TO DO ▸ Restate word for word every line from the top of the data below down through the line that holds "(** * Request placement".

*** Block opens ***

Lemma engine_clock_monotone_witness :
  fle (e_cursor demo_engine) (e_cursor (es_eng (fst demo_step))) ∧ fle (flit 1 1) (e_cursor (es_eng (fst demo_step))).
Proof.
  destruct demo_step_ok as (evs & H & _).
  assert (clock_ok (flit 1 1)) as Ht by (split; [apply flit_wf|vm_compute; reflexivity]).
  assert (clock_ok fzero) as H0 by (split; [apply fzero_wf|vm_compute; reflexivity]).
  destruct (engine_clock_monotone no_callback (fun l => l) (flit 1 1) (demo_es three_waiting) (fst demo_step) evs
    demo_engine_inv demo_timing Ht H0 H) as (H1 & H2 & _). exact (conj H1 H2).
Defined.

Abbreviation demo_add := (add_request no_callback 3%nat (demo_es three_waiting)).

Lemma demo_fresh : 3%nat ∉ places (e_q (es_eng (demo_es three_waiting))).
Proof. change (3%nat ∉ [0; 1; 2]%nat). set_solver. Qed.

Lemma add_request_correct_witness :
  add_request no_callback 3%nat (demo_es three_waiting) = (fst demo_add, Ok true) ∧
  prefill_queue (e_q (es_eng (fst demo_add))) = [0; 1; 2; 3]%nat.
Proof.
  assert (H : add_request no_callback 3%nat (demo_es three_waiting) = (fst demo_add, Ok true))
    by (apply returned; vm_compute; reflexivity).
  split; [exact H|].
  pose proof (add_request_correct no_callback 3%nat (demo_es three_waiting) (fst demo_add) true demo_engine_inv demo_fresh H) as Hok.
  cbv iota in Hok. apply proj2, proj2, proj2, proj1 in Hok. exact (f_equal prefill_queue Hok).
Defined.

(** An engine with a request in prefill and one ready for decode reports a
    load of four. *)
Lemma current_load_double_counts_witness :
  get_current_load (set_q (mkQueues [] [0; 1]%nat [] [] [1]%nat None 0 (Some 0%nat)) demo_engine) = 4.
Proof.
  rewrite current_load_double_counts; [reflexivity|]. split; [split|done|done]; [|done].
  change (NoDup [0; 1]%nat). repeat (apply NoDup_cons; split; [set_solver|]). apply NoDup_nil_2.
Defined.
(* ===== verification/Scheduler.v ===== *)
(** * Request placement

    Models [simulator/core/scheduler.py]: the nine placement algorithms, their
    statistics and the factory [get_scheduler].

    An algorithm receives the list of available engines and answers with the
    index of the chosen one in that list.  Engines are objects shared with the
    cluster manager: [HeterogeneousRiskAwareScheduler] refreshes the memory
    figures of the engines it looks at, so a placement returns the engines as
    it leaves them.  [random.choice] and the power [x ** 1.5] of the C library
    are parameters. *)

From Stdlib Require Import QArith.
From S2P Require Import Prelude PyFloat PyStr Events Request Config Analyzer Memory Trace Engine.

#[local] Open Scope string_scope.
#[local] Open Scope list_scope.
#[local] Open Scope Z_scope.

(** ** Decisions and statistics *)

Record PlacementDecision := mkDecision {
  target_engine : option nat;
  reason : string;
  confidence : pyfloat;
  estimated_completion_time : option num;
}.

Record SchedStats := mkSchedStats {
  total_decisions : Z;
  rejections : Z;
  placement_reasons : dict Z;
}.

Inductive algorithm :=
  | RandomScheduler
  | RoundRobinScheduler (current_index : Z)
  | OracleScheduler
  | FLOPsScheduler
  | BandwidthScheduler
  | RooflineScheduler
  | InputOutputAdaptiveScheduler_Roofline
  | InputOutputAdaptiveScheduler_Threshold (input_threshold output_threshold : num)
  | HeterogeneousRiskAwareScheduler (high_intensity_threshold tier3_kv_safe_buffer : num).

Record Scheduler := mkScheduler { sched_alg : algorithm; sched_stats : SchedStats }.

(** [update_statistics] *)
Definition update_statistics (decision : option PlacementDecision) (st : SchedStats) : SchedStats :=
  match decision with
  | None => mkSchedStats (total_decisions st + 1) (rejections st + 1) (placement_reasons st)
  | Some d => mkSchedStats (total_decisions st + 1) (rejections st) (dict_incr (placement_reasons st) (reason d) 1)
  end.

(** ** Choosing the best engine *)

(** [for e in engines: if better(e, best): best = e], with a key per engine;
    the key may raise. *)
Fixpoint best_from {K} (key : ServingEngine → res K) (better : K → K → bool) (i : nat) (es : list ServingEngine)
    (best : option nat * K) : res (option nat * K) :=
  match es with
  | [] => Ok best
  | e :: es' =>
      k ← key e;
      best_from key better (S i) es' (if better k (snd best) then (Some i, k) else best)
  end.

(** [max(engines, key=...)]: the first engine is the first candidate. *)
Definition py_max {K} (key : ServingEngine → K) (better : K → K → bool) (es : list ServingEngine) : option nat :=
  match es with
  | [] => None
  | e :: es' =>
      match best_from (fun e => Ok (key e)) better 1 es' (Some 0%nat, key e) with
      | Ok (b, _) => b
      | Raise _ => None
      end
  end.

(** A score and a load: a better score, or the same score and less load.
    [scoreb] is [<] or [>] as the algorithm minimises or maximises. *)
Definition better_score (scoreb : num → num → bool) (a b : num * num) : bool :=
  scoreb (fst a) (fst b) || (neqb (fst a) (fst b) && nltb (snd a) (snd b)).
Definition smaller (a b : num) : bool := nltb a b.
Definition larger (a b : num) : bool := nltb b a.

(** Python's [>] on the tuples [(x, -load)]. *)
Definition larger_tuple (a b : pyfloat * Z) : bool :=
  if feqb (fst a) (fst b) then snd b <? snd a else fltb (fst b) (fst a).

Definition load_of (e : ServingEngine) : num := NI (get_current_load e).
Definition throughput (e : ServingEngine) : num := NF (compute_throughput (e_cfg e)).
Definition bandwidth_of (e : ServingEngine) : num := NF (memory_bandwidth (e_cfg e)).
Definition flt_inf : num := NF fpinf.

#[local] Open Scope pynum_scope.

Definition mega : res num := flo (flit 1000000 1).

(** The engine's turning point in the roofline. *)
Definition turning_point (e : ServingEngine) : res num := ndiv (throughput e) (bandwidth_of e).

(** The score by which an engine would run work of a given intensity. *)
Definition roofline_score (intensity : num) (e : ServingEngine) : res (num * bound_type) :=
  tp ← turning_point e;
  Ok (if nltb intensity tp then (bandwidth_of e, MemoryBound) else (throughput e, ComputeBound)).

(** [ops / mem if mem > 0 else 0] *)
Definition intensity (ops mem : num) : res num := if nltb (NI 0) mem then ndiv ops mem else Ok (NI 0).

Definition bound_name (b : bound_type) : string :=
  match b with MemoryBound => "memory" | ComputeBound => "compute" end.

Section Algorithms.
(** [x ** 1.5], and the index [random.choice] picks at the [k]-th decision. *)
Context (pow15 : Z → res num) (choice : Z → nat → nat).

Definition oracle_key (request : GenerationRequest) (e : ServingEngine) : res (num * num) :=
  prefill_work ← pow15 (input_length request);
  let decode_work := output_length request * input_length request in
  let prefill_time := Ok prefill_work /ₙ (Ok (throughput e) /ₙ flo (flit (10 ^ 12) 1)) in
  let decode_time := int decode_work /ₙ (Ok (bandwidth_of e) /ₙ flo (flit (10 ^ 9) 1)) in
  estimated_time ← prefill_time +ₙ decode_time;
  Ok (estimated_time, load_of e).

(** The arithmetic intensity of the whole request. *)
Definition request_intensity (request : GenerationRequest) : res num :=
  let inp := input_length request in
  let out := output_length request in
  total_ops ← int (inp * inp) *ₙ mega +ₙ int (inp * out) *ₙ mega;
  total_mem ← int inp *ₙ mega +ₙ int (inp * out) *ₙ mega;
  intensity total_ops total_mem.

(** The intensities and weights of the two phases. *)
Definition adaptive_phases (request : GenerationRequest) : res (num * num * num * num) :=
  let inp := input_length request in
  let out := output_length request in
  prefill_ops ← int (inp * inp) *ₙ mega;
  prefill_mem ← int inp *ₙ mega;
  prefill_intensity ← intensity prefill_ops prefill_mem;
  decode_ops ← int (inp * out) *ₙ mega;
  decode_mem ← int (inp * out) *ₙ mega;
  decode_intensity ← intensity decode_ops decode_mem;
  let total_work := inp + out in
  let weight n := if 0 <? total_work then int n /ₙ int total_work else flo (flit 1 2) in
  prefill_weight ← weight inp;
  decode_weight ← weight out;
  Ok (prefill_intensity, decode_intensity, prefill_weight, decode_weight).

Definition adaptive_key (prefill_intensity decode_intensity prefill_weight
    decode_weight : num) (e : ServingEngine) : res (num * num) :=
  '(prefill_score, _) ← roofline_score prefill_intensity e;
  '(decode_score, _) ← roofline_score decode_intensity e;
  score ← Ok prefill_weight *ₙ Ok prefill_score +ₙ Ok decode_weight *ₙ Ok decode_score;
  Ok (score, load_of e).

Definition threshold_key (compute_weight bandwidth_weight : num) (e : ServingEngine) : res (num * num) :=
  total_weight ← nadd compute_weight bandwidth_weight;
  score ← (Ok compute_weight *ₙ Ok (throughput e) +ₙ Ok bandwidth_weight *ₙ Ok (bandwidth_of e)) /ₙ Ok total_weight;
  Ok (score, load_of e).

Definition threshold_weight (n : Z) (threshold : num) : num :=
  if nltb threshold (NI n) then NF fone else NF (flit 3 10).

Definition threshold_reason (request : GenerationRequest) (input_threshold output_threshold : num) : string :=
  let reasons := (if nltb input_threshold (NI (input_length request)) then ["long_input"] else []) ++
                 (if nltb output_threshold (NI (output_length request)) then ["long_output"] else []) in
  if is_nil reasons then "short_request" else join "_" reasons.

Definition _get_tier (e : ServingEngine) : Z :=
  let hw := lower (hardware (e_cfg e)) in
  if contains "h100" hw then 1
  else if contains "a100" hw then 2
  else if contains "3090" hw || contains "rtx" hw then 3
  else 2.

(** [engine.get_memory_info()], which refreshes the engine. *)
Definition memory_info_of (e : ServingEngine) : ServingEngine * res MemInfo :=
  let '(s, r) := get_memory_info (mkES (fun _ => GenerationRequest_init "" "" 0 0 fzero) e tt) in (es_eng s, r).

(** [engine._estimate_kv_cache_memory(request)]: [ServingEngine] has no such
    method. *)
Definition estimate_kv_cache_memory (e : ServingEngine) : res num :=
  Raise (AttributeError "_estimate_kv_cache_memory").

Definition set_nth (i : nat) (e : ServingEngine) (es : list ServingEngine) : list ServingEngine := <[i := e]> es.

(** Whether a tier-3 engine has room for the initial footprint. *)
Definition tier3_fits (buffer est_mem_init : num) (r : res MemInfo) : res bool :=
  info ← r;
  total_kv_budget ← nsub (mi_total info) (mi_model_weights info);
  limit ← Ok total_kv_budget *ₙ flo (flit 8 10) *ₙ Ok buffer;
  Ok (negb (nltb limit est_mem_init)).

(** Step 1 of the risk-aware scheduler: the indices of the engines that pass
    the memory constraint. *)
Fixpoint risk_candidates (buffer : num) (i : nat) (todo : list ServingEngine) : M (list ServingEngine) (list nat) :=
  match todo with
  | [] => fun es => (es, Ok [])
  | e :: todo' => fun es =>
      let '(es1, keep) :=
        if _get_tier e =? 3 then
          match estimate_kv_cache_memory e with
          | Raise ex => (es, Raise ex)
          | Ok est_mem_init =>
              let '(e', r) := memory_info_of e in (set_nth i e' es, tier3_fits buffer est_mem_init r)
          end
        else (es, Ok true) in
      match keep with
      | Raise ex => (es1, Raise ex)
      | Ok k =>
          match risk_candidates buffer (S i) todo' es1 with
          | (es2, Ok rest) => (es2, Ok (if k then i :: rest else rest))
          | (es2, Raise ex) => (es2, Raise ex)
          end
      end
  end.

(** The memory pressure of an engine with the request, or nothing when it has
    no room for a KV cache. *)
Definition pressure (e : ServingEngine) (r : res MemInfo) : res (option num) :=
  info ← r;
  total_kv_capacity ← nsub (mi_total info) (mi_model_weights info);
  if nleb total_kv_capacity (NI 0) then Ok None
  else new_kv ← estimate_kv_cache_memory e;
       score ← (Ok (mi_kv_cache info) +ₙ Ok new_kv) /ₙ Ok total_kv_capacity;
       Ok (Some score).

*** Block closes ***

TASK RESPONSE ▸
Lemma engine_clock_monotone_witness :
  fle (e_cursor demo_engine) (e_cursor (es_eng (fst demo_step))) ∧ fle (flit 1 1) (e_cursor (es_eng (fst demo_step))).
Proof.
  destruct demo_step_ok as (evs & H & _).
  assert (clock_ok (flit 1 1)) as Ht by (split; [apply flit_wf|vm_compute; reflexivity]).
  assert (clock_ok fzero) as H0 by (split; [apply fzero_wf|vm_compute; reflexivity]).
  destruct (engine_clock_monotone no_callback (fun l => l) (flit 1 1) (demo_es three_waiting) (fst demo_step) evs
    demo_engine_inv demo_timing Ht H0 H) as (H1 & H2 & _). exact (conj H1 H2).
Defined.

Abbreviation demo_add := (add_request no_callback 3%nat (demo_es three_waiting)).

Lemma demo_fresh : 3%nat ∉ places (e_q (es_eng (demo_es three_waiting))).
Proof. change (3%nat ∉ [0; 1; 2]%nat). set_solver. Qed.

Lemma add_request_correct_witness :
  add_request no_callback 3%nat (demo_es three_waiting) = (fst demo_add, Ok true) ∧
  prefill_queue (e_q (es_eng (fst demo_add))) = [0; 1; 2; 3]%nat.
Proof.
  assert (H : add_request no_callback 3%nat (demo_es three_waiting) = (fst demo_add, Ok true))
    by (apply returned; vm_compute; reflexivity).
  split; [exact H|].
  pose proof (add_request_correct no_callback 3%nat (demo_es three_waiting) (fst demo_add) true demo_engine_inv demo_fresh H) as Hok.
  cbv iota in Hok. apply proj2, proj2, proj2, proj1 in Hok. exact (f_equal prefill_queue Hok).
Defined.

(** An engine with a request in prefill and one ready for decode reports a
    load of four. *)
Lemma current_load_double_counts_witness :
  get_current_load (set_q (mkQueues [] [0; 1]%nat [] [] [1]%nat None 0 (Some 0%nat)) demo_engine) = 4.
Proof.
  rewrite current_load_double_counts; [reflexivity|]. split; [split|done|done]; [|done].
  change (NoDup [0; 1]%nat). repeat (apply NoDup_cons; split; [set_solver|]). apply NoDup_nil_2.
Defined.
(* ===== verification/Scheduler.v ===== *)
(** * Request placement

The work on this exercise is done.